Reducibility for a linear wave equation with Sobolev smooth fast driven potential

TL;DR

This paper proves a reducibility result for a linear wave equation with a fast oscillating, Sobolev regular potential, extending previous work to more general assumptions and showing the equation can be simplified to a time-independent form.

Contribution

It extends reducibility results to equations with Sobolev regular potentials and non-trivial smooth potentials, broadening the applicability of previous theories.

Findings

The original wave equation can be conjugated to a time-independent, block-diagonal form.

The eigenfunctions of the Schrödinger operator exhibit localization near exponential subspaces.

The results hold for large frequency vectors from a large measure Cantor set.

Abstract

We prove a reducibility result for a linear wave equation with a time quasi-periodic driving on the one dimensional torus.

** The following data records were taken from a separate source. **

(** Destroying the module ends, whichever key the tree has at its root, and
    leaves an empty cache; a key survives exactly when somebody still holds it. *)
Theorem keycache_destroy_terminates root now c held :
  cache_inv c held ->
  (forall t, rb_ok t -> root t = None <-> rb_foreach t = []) ->
  (forall t k, rb_ok t -> root t = Some k -> is_Some (rb_find t k) /\ dhkey_wf k) ->
  exists c', _np_keycache_destroy root now c = Ok c' /\ content c' = [] /\ (forall p, count c' p = held p).
Proof.
  intros I Hnone Hsome. unfold _np_keycache_destroy. fold (content c).
  assert (forall n c, cache_inv c held -> (length (content c) < n)%nat ->
    exists c', destroy_loop n root now c = Ok c' /\ content c' = [] /\ cache_inv c' held) as Hgen.
  { clear c I. induction n as [|n IH]; intros c I Hn; [lia|]. simpl.
    destruct (root (__key_cache c)) as [k|] eqn:R; [|exists c; split; [done|]; split; [apply Hnone; [apply I|done]|done]].
    destruct (Hsome _ _ (inv_tree _ _ I) R) as [[p F] Wk]. destruct (keycache_remove_ok now c held k I Wk) as (c1 & r & -> & I1 & Hr). simpl.
    unfold view in Hr. rewrite F in Hr. destruct Hr as (Ht & _). apply IH; [done|].
    pose proof (Permutation_length (remove_perm _ k p (inv_tree _ _ I) Wk F)) as L.
    unfold content in *. rewrite Ht. simpl in L. lia. }
  destruct (Hgen (S (length (content c))) c I) as (c' & -> & Hc & I'); [lia|]. exists c'. split; [done|]. split; [done|].
  intros p. rewrite (inv_count _ _ I'), Hc. unfold in_cache. rewrite filter_nil. simpl. lia.
Qed.
End Theorems.

(** ** Concrete caches *)

Definition example_alloc (s : gmap key_ptr (np_key_t * Z)) : key_ptr := fresh (dom s : gset key_ptr).
(** Requests one after the other, whatever the answers. *)
Fixpoint ask_all (qs : list request) (next : client) : client :=
  match qs with [] => next | q :: qs => Ask q (fun _ => ask_all qs next) end.
Definition example_requests : list request :=
  [Find_or_create (key_of 5); Find_or_create (key_of 3); Change_key 1%positive (fun k => set_last_update k 7); Get_all; Remove (key_of 5);
   Release 1%positive; Release 1%positive; Exists_key (key_of 3) true].
Definition example_run (n : nat) : @keycache_t (list entry) * (key_ptr -> Z) :=
  match run_client example_alloc 0 (fun _ => 0) (ask_all (take n example_requests) Stop) (_np_keycache_init ∅, fun _ => 0) with
  | Ok s => s
  | Err _ => (_np_keycache_init ∅, fun _ => 0)
  end.

Lemma example_alloc_fresh s : s !! example_alloc s = None.
Proof. pose proof (is_fresh (dom s : gset key_ptr)) as F. by apply not_elem_of_dom in F. Qed.

Lemma example_requests_wf : Forall request_wf example_requests.
Proof. repeat (constructor; [first [exact I|by_decide|done]|]). constructor. Qed.

Lemma ask_all_wf qs next : Forall request_wf qs -> client_wf next -> client_wf (ask_all qs next).
Proof. intros Hq Hn. induction Hq as [|q qs Hq _ IH]; [done|]. by split. Qed.

Lemma example_inv n : cache_inv (example_run n).1 (example_run n).2.
Proof.
  unfold example_run.
  destruct (run_from_start (tree := list entry) example_alloc 0 (ask_all (take n example_requests) Stop) example_alloc_fresh) as (c & held & -> & I); [|done].
  apply ask_all_wf; [apply Forall_take, example_requests_wf|done].
Qed.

The driving is assumed to be fast oscillating, but not necessarily of small size. Provided that the external frequency vector is sufficiently large and chosen from a Cantor set of large measure, the original equation is conjugated to a time-independent, block-diagonal one. With the present paper we extend the previous work \cite{FM19} to more general assumptions: we replace the analytic regularity in time with Sobolev one; the potential in the Schr\"odinger operator is a non-trivial smooth function instead of the constant one. The key tool to achieve the result is a localization property of each eigenfunction of the Schr\"odinger operator close to a subspace of exponentials, with a polynomial decay away from the latter.